Colorado rejects pot for PTSD treatment


DENVER — Colorado rejected marijuana as a treatment for post-traumatic stress disorder Monday, the third time efforts have failed to add the condition to the list of ailments for which doctors can recommend pot.


Colorado allows any adult over 21 to buy marijuana, but supporters of a bill to add PTSD to the list of eight qualifying conditions to join the state's medical marijuana registry argued that PTSD merits inclusion.


The House State, Veterans & Military Affairs Committee rejected the bill 6-5 Monday evening after lengthy testimony from doctors and veterans. The state Health Department has twice rejected petitions to add PTSD to the list of qualifying conditions.


"This is, to me, not an issue about veterans," said Dr. Larry Wolk, Colorado's chief medical officer and head of the Colorado Department of Public Health and Environment. But he added that inadequate research exists to show marijuana is an effective treatment for PTSD.

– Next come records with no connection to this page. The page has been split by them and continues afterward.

(* ===== verification/Migrations.v ===== *)
(** The migrations (src/alembic/versions/): each revision as its upgrade and its
    downgrade on schemas, the chain they form, and the backfill of request
    fingerprints.

    The one row the fifth revision inserts is in [scheduler_row]; the rows a
    constraint is checked against are looked at for the backfill only. *)
From Stdlib Require Import ZArith Lia String.
From stdpp Require Import prelude strings gmap.
From S2P Require Import Prelude PyFloat PyStr Domain Database Json Storage Config Catalog Submissions Schema.
Local Open Scope string_scope.

Module R0001.
(** [alembic/versions/0001_initial.py:20-132 upgrade] *)
Definition upgrade : DDL unit :=
  create_table "users"
    [ col "id" T_Uuid false;
      col "display_name" T_Text false;
      col "role" T_Text false;
      col "created_at" T_DateTime false;
      Check_ "ck_users_role" (one_of "role" ["organizer"; "participant"]);
      PrimaryKey ["id"] ] ;;
  create_table "hackathons"
    [ col "id" T_Uuid false;
      col "title" T_Text false;
      col "description" T_Text false;
      col "status" T_Text false;
      col "organizer_id" T_Uuid false;
      col "created_at" T_DateTime false;
      col "updated_at" T_DateTime false;
      Check_ "ck_hackathons_status" (one_of "status" ["draft"; "published"; "closed"]);
      ForeignKey_ "organizer_id" "users" "id" "";
      PrimaryKey ["id"] ] ;;
  create_index "ix_hackathons_organizer_id" "hackathons" ["organizer_id"] ;;
  create_table "challenges"
    [ col "id" T_Uuid false;
      col "hackathon_id" T_Uuid false;
      col "title" T_Text false;
      col "description" T_Text false;
      col "constraints" T_Text false;
      col "status" T_Text false;
      col "created_at" T_DateTime false;
      col "updated_at" T_DateTime false;
      Check_ "ck_challenges_status" (one_of "status" ["draft"; "published"; "closed"]);
      ForeignKey_ "hackathon_id" "hackathons" "id" "CASCADE";
      PrimaryKey ["id"] ] ;;
  create_index "ix_challenges_hackathon_id" "challenges" ["hackathon_id"] ;;
  create_table "challenge_specifications"
    [ col "challenge_id" T_Uuid false;
      col "body" T_Text false;
      col "created_at" T_DateTime false;
      col "updated_at" T_DateTime false;
      ForeignKey_ "challenge_id" "challenges" "id" "CASCADE";
      PrimaryKey ["challenge_id"] ] ;;
  create_table "evaluation_criteria"
    [ col "id" T_Uuid false;
      col "challenge_id" T_Uuid false;
      col "name" T_Text false;
      col "description" T_Text false;
      col "weight" T_Integer false;
      Check_ "ck_evaluation_criteria_weight" (at_least "weight" 1);
      ForeignKey_ "challenge_id" "challenges" "id" "CASCADE";
      PrimaryKey ["id"] ] ;;
  create_index "ix_evaluation_criteria_challenge_id" "evaluation_criteria" ["challenge_id"] ;;
  create_table "submissions"
    [ col "id" T_Uuid false;
      col "challenge_id" T_Uuid false;
      col "participant_id" T_Uuid false;
      col "status" T_Text false;
      col_def "metadata" T_Jsonb "'{}'::jsonb";
      col "artifact_key" T_Text true;
      col "idempotency_key" T_Text true;
      col "failure_reason" T_Text true;
      col "created_at" T_DateTime false;
      col "updated_at" T_DateTime false;
      Check_ "ck_submissions_status" (one_of "status" ["created"; "submitted"; "cancelled"; "failed"]);
      ForeignKey_ "challenge_id" "challenges" "id" "CASCADE";
      ForeignKey_ "participant_id" "users" "id" "";
      PrimaryKey ["id"] ] ;;
  create_index "ix_submissions_participant_created" "submissions" ["participant_id"; "created_at"] ;;
  create_index "ix_submissions_challenge_created" "submissions" ["challenge_id"; "created_at"] ;;
  create_index_using "btree" "uq_submissions_participant_idempotency" "submissions"
    ["participant_id"; "idempotency_key"] true (Some (EIsNotNull "idempotency_key")).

Several veterans disagreed, some wiping away tears as they told of struggling with pharmaceuticals to treat PTSD.


"Cannabis made it to where I don't have to take any of these prescription drugs," Iraq War veteran Sean Azzariti testified. "It saved by life."


But two doctors testified that cannabis can make PTSD symptoms worse, or make users more prone to violence or depression.


Dr. Doris Gundersen of the Colorado Psychiatric Society argued that marijuana contains several ingredients, and that giving it to a person with PTSD is "like crushing 15 kinds of antidepressants and dispensing them."


The bill's sponsor, Democratic Rep. Jonathan Singer, of Longmont, argued in vain that doctors would still be better suited than recreational dispensary workers to consider a kind of marijuana to relieve anxiety or other symptoms of PTSD.


"We should not have people consulting cashiers when they should be consulting doctors about their post-traumatic stress conditions," Singer said.


Advocates say including PTSD as a qualifying condition is also necessary because medical marijuana is taxed at much lower rates that recreational pot.


Wolk said his agency would again review research on marijuana as a PTSD treatment, but lawmakers never considered the idea.